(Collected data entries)
>>>>>

Lemma create_schema_round_trip_witness :
  fst (run (create_schema spec_codec "s1" (Some "c") (Some [("k", "v")]))
         (fresh (example_client example_server))) =
  inr (mkSchema "s1" (Some "c") (Some [("k", "v")])
         (Some (mkAuditDTO (Some "anonymous") (Some "2024-04-01T00:00:00Z")
                  None None))).
Proof.
  exact (create_schema_round_trip spec_codec
           (fresh (example_client example_server))
           "s1" (Some "c") (Some [("k", "v")]) "m" "c"
           (mkResponse "schema: s1, c, k=v")
           (mkSchemaResponse 0
              (mkSchema "s1" (Some "c") (Some [("k", "v")])
                 (Some (mkAuditDTO (Some "anonymous")
                          (Some "2024-04-01T00:00:00Z") None None))))
           eq_refl eq_refl eq_refl eq_refl eq_refl).
Defined.



(** * Further properties of the module *)

(** ** Strings *)

Lemma string_append_assoc (s1 s2 s3 : string) :
  (s1 ++ s2) ++ s3 = s1 ++ (s2 ++ s3).
Proof.
  induction s1 as [| c s1 IH]; simpl; [reflexivity | rewrite IH; reflexivity].
Qed.

Lemma string_length_append (s t : string) :
  String.length (s ++ t) = String.length s + String.length t.
Proof.
  induction s as [| c s IH]; simpl; [reflexivity | rewrite IH; reflexivity].
Qed.

Lemma string_append_inj_l (p a b : string) : p ++ a = p ++ b -> a = b.
Proof.
  induction p as [| c p IH]; simpl; intros H; [exact H |].
  injection H as H. exact (IH H).
Qed.

Lemma string_append_inj_r (t : string) :
  forall s1 s2 : string, s1 ++ t = s2 ++ t -> s1 = s2.
Proof.
  induction s1 as [| c1 s1 IH]; intros [| c2 s2] H; simpl in H.
  - reflexivity.
  - apply (f_equal String.length) in H. simpl in H.
    rewrite string_length_append in H. lia.
  - apply (f_equal String.length) in H. simpl in H.
    rewrite string_length_append in H. lia.
  - injection H as -> H. rewrite (IH s2 H). reflexivity.
Qed.

(** A string free of slashes is recovered from what follows it: the first
    slash of the whole marks its end. *)
Lemma slash_free_prefix (r1 r2 : string) :
  forall s1 s2 : string,
    has_slash s1 = false -> has_slash s2 = false ->
    s1 ++ String "/" r1 = s2 ++ String "/" r2 ->
    s1 = s2 /\ r1 = r2.
Proof.
  induction s1 as [| c1 s1 IH]; intros [| c2 s2] H1 H2 H; simpl in *.
  - injection H as ->. split; reflexivity.
  - injection H as <- _. simpl in H2. discriminate.
  - injection H as -> _. simpl in H1. discriminate.
  - injection H as -> H.
    apply orb_false_iff in H1 as [_ H1]. apply orb_false_iff in H2 as [_ H2].
    destruct (IH s2 H1 H2 H) as [-> ->]. split; reflexivity.
Qed.

(** ** Counting requests *)

Section Counting.

Context {A B : Type}.

Lemma sends_le_ret (a : A) : sends_le 0 (ret a : Py A).
Proof. intros w. exists []. rewrite app_nil_r. repeat split; auto. Qed.

Lemma sends_le_raise (e : BaseException) : sends_le 0 (raise e : Py A).
Proof. intros w. exists []. rewrite app_nil_r. repeat split; auto. Qed.

Lemma sends_le_liftE (r : BaseException + A) : sends_le 0 (liftE r).
Proof.
  intros w. exists []. rewrite run_liftE, app_nil_r. repeat split; auto.
Qed.
(* ===== verification/_CoqProject ===== *)
-Q . S2P
Prelude.v
Str.v
Ast.v
AstDebug.v
Monad.v
ResponseParser.v
ParserSafety.v
ParserStream.v
ParserLocal.v
ParserBudget.v
ParserTheorems.v
Framing.v
Fuzz.v
ParserRead.v
Grammar.v
GrammarComplete.v
GrammarSound.v
Base64.v
ClientError.v
Flags.v
Wire.v
Credentials.v
Search.v
Capabilities.v
Client.v
ClientFraming.v
ClientReplies.v
ClientStreams.v
ClientOrder.v
ClientCancel.v
ClientWrites.v
Program.v
Ownership.v
Lossy.v
Session.v
SessionTheorems.v
Protocol.v
Secrets.v
Tls.v
Liveness.v
Outcomes.v
Timing.v
ErrorDisplay.v
LoginAndFetch.v
TestKit.v
ParserTests.v
ClientTests.v
SessionTests.v
TlsTests.v
LimitTests.v
(** True iff [c] is an ATOM-CHAR. *)
Definition is_atom_char (c : byte) : bool :=
  negb (in_range 0x00 0x1F c || (c =?b x7f) || (c =?b "("%byte) || (c =?b ")"%byte)
        || (c =?b "{"%byte) || (c =?b SP) || (c =?b "%"%byte) || (c =?b "*"%byte)
        || (c =?b DQUOTE) || (c =?b BACKSLASH) || (c =?b "]"%byte)).

Definition KEYWORDS : list bytes := [b! "OK"; b! "NO"; b! "BAD"; b! "BYE"; b! "PREAUTH"].

(** [bytes] is a proper prefix of a status keyword, ignoring case. *)
Definition could_be_status_keyword_prefix (bs : bytes) : bool :=
  existsb (λ kw, (length bs <? length kw)%nat && zip_all_ci (take (length bs) kw) bs) KEYWORDS.

Module Parser.

Definition new : pstate := mkPstate 0 MAX_ITEMS_PER_RESPONSE.

Definition push_item {T} (list : list T) (item : T) : parser (Datatypes.list T) :=
  n ← get_items_left;
  n' ← ok_or (usize_checked_sub n 1) (TooManyItems MAX_ITEMS_PER_RESPONSE);
  set_items_left n';;
  mret (list ++ [item]).

(** [&self.input[self.pos..]]. *)
Definition remaining : parser bytes :=
  p ← get_pos; n ← get_len; get_slice p n.

Definition is_eof (i : bytes) (st : pstate) : bool := (length i <=? pos st)%nat.

(** [core::str::from_utf8(b).map_err(|_| ParseError::Other("Invalid UTF-8"))?]. *)
Definition to_str (b : bytes) : parser str := ok_or (from_utf8 b) (PE_Other "Invalid UTF-8").

Definition scanned_text (start : nat) : parser str :=
  eof ← observe is_eof;
  if (eof : bool) then fail Incomplete
  else
    p ← get_pos;
    b ← get_slice start p;
    to_str b.

Definition peek_at (offset : nat) (i : bytes) (st : pstate) : result byte :=
  match usize_checked_add (Z.of_nat (pos st)) (Z.of_nat offset) with
  | None => RErr Incomplete
  | Some idx =>
    match i !! Z.to_nat idx with
    | Some c => ROk c
    | None => RErr Incomplete
    end
  end.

<<<<<

- _WORK TO BE COMPLETED_:
From the line containing "match usize_checked_add (Z.of_nat" down to the final line of the data, write out every line exactly; both the first and last of these belong in your answer, and nothing else does.

- _FINISHED EXERCISE_:
  match usize_checked_add (Z.of_nat (pos st)) (Z.of_nat offset) with
  | None => RErr Incomplete
  | Some idx =>
    match i !! Z.to_nat idx with
    | Some c => ROk c
    | None => RErr Incomplete
    end
  end.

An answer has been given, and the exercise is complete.